> _Task_
Beneath this instruction is a block of data; output from it exactly the lines that run from the one containing "Definition output_schema (backend_name" through the one containing "match Execute.rt_cost (Registration.core", inclusive.
[Dataset content — start]
(* ===== verification/Inspect.v ===== *)
(** What the host reads of a registered binding without calling it:
    [input_schema], [output_schema], [audit_metadata] and [circuit_snapshot] of
    [src/src/lib.rs], over the plugin state of [Registration]. *)

From Stdlib Require Import ZArith Lia Bool Ascii String.
From stdpp Require Import base list strings gmap.
From S2P Require Import Prelude RustStd Redact Text Errors Breaker Json Params F64 Stream Cost Config Schema Execute Registration Metrics FixedSql.

Module Inspect.

Section Inspect.
Context {Url : Type} `{UrlOps Url} (sqlx_display : sqlx_error -> string).
Context `{Cel} `{Stream.CursorOps}.
Context (url_scheme : Url -> string) (url_error : string -> string) (cred_tokens : string -> list string)
        (debug_strings : list string -> string).
Context {PoolHandle Rotator : Type}.

Abbreviation plugin := (Registration.plugin (PoolHandle := PoolHandle) (Rotator := Rotator)).
Abbreviation Profile := (Registration.Profile (PoolHandle := PoolHandle) (Rotator := Rotator)).

Implicit Types pl : plugin.

(** [profiles.get(backend_name).and_then(f)]. *)
Definition of_profile {A} (f : Profile -> option A) (backend_name : string) pl : option A :=
  match Registration.profiles pl !! backend_name with Some r => f r | None => None end.

Definition input_schema (backend_name : string) pl : option value :=
  of_profile Registration.input_schema backend_name pl.

Definition output_schema (backend_name : string) pl : option value :=
  of_profile Registration.output_schema backend_name pl.

(** The breaker a profile starts with; calls move it on. *)
Definition circuit_snapshot (backend_name : string) pl : option Breaker.Breaker.CircuitSnapshot :=
  of_profile (fun r => option_map Breaker.Breaker.snapshot (Registration.breaker r)) backend_name pl.

Definition audit_metadata (backend_name : string) pl : json_map :=
  match Registration.profiles pl !! backend_name with
  | Some runtime =>
      let m := obj_insert "db.driver" (VString (DriverKind_as_str (Execute.rt_driver (Registration.core runtime)))) [] in
      let m := obj_insert "db.query_ref" (VString backend_name) m in
      match Execute.rt_cost (Registration.core runtime) with
      | Some cost => fold_left (fun m kv => obj_insert (fst kv) (snd kv) m) (Metrics.audit_fields cost) m
      | None => m
      end
  | None => []
  end.

Lemma cost_compile_fields spec c : cost_compile spec = Ok c -> unit c = spec_unit spec /\ currency c = spec_currency spec.
Proof.
  unfold cost_compile, rbind. destruct (map_opt _ (spec_amount spec)); [|done].
  destruct (map_opt _ (spec_expression spec)); [|done]. destruct (map_opt _ (spec_max_per_call spec)); [|done].
  by intros [= <-].
Qed.

(** The cost fields, in the order of their names. *)
Lemma audit_fields_shown c :
  Metrics.audit_fields c =
    [("db.cost.currency", VString (currency c))]%string ++
    match max_per_call c with
    | Some m => [("db.cost.max_per_call", VString (Metrics.format_amount m))]%string
    | None => []
    end ++
    [("db.cost.source", VString (source c)); ("db.cost.unit", VString (CostUnit_as_str (unit c)))]%string.
Proof. unfold Metrics.audit_fields. by destruct (max_per_call c). Qed.

(** The metadata of a profile, field by field. *)
Definition profile_metadata (name : string) (d : DriverKind) (cost : option BackendCost) : json_map :=
  let m := obj_insert "db.query_ref" (VString name) (obj_insert "db.driver" (VString (DriverKind_as_str d)) []) in
  match cost with
  | Some k => fold_left (fun m kv => obj_insert (fst kv) (snd kv) m) (Metrics.audit_fields k) m
  | None => m
  end.

Lemma profile_metadata_gets name d cost :
  let m := profile_metadata name d cost in
  obj_get "db.driver" m = Some (VString (DriverKind_as_str d)) /\ obj_get "db.query_ref" m = Some (VString name) /\
  obj_get "db.cost.unit" m = option_map (fun k => VString (CostUnit_as_str (unit k))) cost /\
  obj_get "db.cost.currency" m = option_map (fun k => VString (currency k)) cost.
Proof.
  cbv zeta. unfold profile_metadata. destruct cost as [k|]; [|by split_and!].
  rewrite audit_fields_shown. destruct (max_per_call k) as [cap|]; cbn [app fold_left fst snd];
    split_and!; rewrite !obj_get_insert; reflexivity.
Qed.

(** What the host reads of a binding is what was registered: the audit
    metadata name its driver and itself, and the unit and currency of its cost
    exactly when it has one; its breaker starts closed and there is one exactly
    when it is configured; every other binding, and an unknown name, read as
    before. *)
Theorem inspection_exact env name spec (pl : plugin) rfx pl' :
  Registration.register_profile sqlx_display url_scheme url_error cred_tokens debug_strings env name spec pl = (Ok (), rfx, pl') ->
  exists p, Registration.profiles pl' !! name = Some p /\
    let c := Registration.cfg p in
    let m := audit_metadata name pl' in
    obj_get "db.driver" m = Some (VString (DriverKind_as_str (driver c))) /\
    obj_get "db.query_ref" m = Some (VString name) /\
    obj_get "db.cost.unit" m = option_map (fun k => VString (CostUnit_as_str (spec_unit k))) (cost c) /\
    obj_get "db.cost.currency" m = option_map (fun k => VString (spec_currency k)) (cost c) /\
    circuit_snapshot name pl' = option_map (fun k => Breaker.Breaker.snapshot (Breaker.Breaker.new k)) (circuit_breaker c) /\
    forall other, other <> name ->
      audit_metadata other pl' = audit_metadata other pl /\ input_schema other pl' = input_schema other pl /\
      output_schema other pl' = output_schema other pl /\ circuit_snapshot other pl' = circuit_snapshot other pl.
Proof.
  intros Hreg. apply Registration.register_ok in Hreg as (_ & p & E & ->). exists p. cbn.
  split; [apply lookup_insert_eq|].
  apply Registration.build_profile_cases in E as [_ [[? _]|(c & derive & stmt & _ & _ & _ & _ & _ & Hok)]]; [done|].
  destruct (Hok p eq_refl) as [_ [Hcfg _ _ Hdrv _ _ _ _ _ _ _ _ _ _ Hcost Hbr]]. rewrite Hcfg.
  assert (forall A (f : Profile -> option A), of_profile f name
    {| Registration.draining := false; Registration.profiles := <[name := p]> (Registration.profiles pl) |} = f p) as Hp.
  { intros A f. unfold of_profile. cbn. by rewrite lookup_insert_eq. }
  assert (forall A (f : Profile -> option A) other, other <> name -> of_profile f other
    {| Registration.draining := false; Registration.profiles := <[name := p]> (Registration.profiles pl) |}
    = of_profile f other pl) as Hother.
  { intros A f other Hne. unfold of_profile. cbn. by rewrite lookup_insert_ne. }
  assert (forall f : BackendCost -> value, forall g : CostSpec -> value,
    (forall k s, cost_compile s = Ok k -> f k = g s) ->
    option_map f (Execute.rt_cost (Registration.core p)) = option_map g (cost c)) as Hc.
  { intros f g Hfg. destruct (cost c) as [s|]; cbn in Hcost; unfold rbind in Hcost; [|by injection Hcost as <-].
    destruct (cost_compile s) as [k|] eqn:Ek; [|done]. injection Hcost as <-. cbn. by rewrite (Hfg k s Ek). }
  destruct (profile_metadata_gets name (driver c) (Execute.rt_cost (Registration.core p))) as (H1' & H2' & H3' & H4').
  assert (audit_metadata name {| Registration.draining := false; Registration.profiles := <[name := p]> (Registration.profiles pl) |}
    = profile_metadata name (driver c) (Execute.rt_cost (Registration.core p))) as ->.
  { unfold audit_metadata. cbn. by rewrite lookup_insert_eq, Hdrv. }
  split_and!; [exact H1'|exact H2'| | | |].
  - rewrite H3'. apply Hc. intros k s Ek. by destruct (cost_compile_fields s k Ek) as [-> _].
  - rewrite H4'. apply Hc. intros k s Ek. by destruct (cost_compile_fields s k Ek) as [_ ->].
  - unfold circuit_snapshot. rewrite Hp, Hbr. by destruct (circuit_breaker c).
  - intros other Hne. unfold input_schema, output_schema, circuit_snapshot. rewrite !Hother by done. split_and!; try done.
    unfold audit_metadata. cbn. by rewrite lookup_insert_ne.
Qed.
End Inspect.

(** ** Examples *)

Module Demo.
Import ToyUrl ToyCel Stream.ToyCursor FixedSql.Demo.
Local Open Scope string_scope.

Lemma inspection_exact_witness :
  obj_get "db.driver" (audit_metadata "b" (snd register)) = Some (VString "mysql") /\
  audit_metadata "other" (snd register) = [].
Proof.
  destruct (inspection_exact (Url := ToyUrl.t) ToyUrl.display (fun _ => "mysql") (fun _ => "") (fun _ => []) (fun _ => "")
    reg_env "b" VNull {| Registration.draining := false; Registration.profiles := ∅ |} (snd (fst register)) (snd register))
    as (p & Hp & Hd & _ & _ & _ & _ & Ho); [by vm_compute|].
  split; [|exact (proj1 (Ho "other" ltac:(done)))]. rewrite Hd.
  assert (option_map (fun p => driver (Registration.cfg p)) (Registration.profiles (snd register) !! "b") = Some Mysql) as E
    by by vm_compute.
  rewrite Hp in E. injection E as ->. done.
Defined.
End Demo.
End Inspect.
[Dataset content — finish]
> _Task answer_
Definition output_schema (backend_name : string) pl : option value :=
  of_profile Registration.output_schema backend_name pl.

(** The breaker a profile starts with; calls move it on. *)
Definition circuit_snapshot (backend_name : string) pl : option Breaker.Breaker.CircuitSnapshot :=
  of_profile (fun r => option_map Breaker.Breaker.snapshot (Registration.breaker r)) backend_name pl.

Definition audit_metadata (backend_name : string) pl : json_map :=
  match Registration.profiles pl !! backend_name with
  | Some runtime =>
      let m := obj_insert "db.driver" (VString (DriverKind_as_str (Execute.rt_driver (Registration.core runtime)))) [] in
      let m := obj_insert "db.query_ref" (VString backend_name) m in
      match Execute.rt_cost (Registration.core runtime) with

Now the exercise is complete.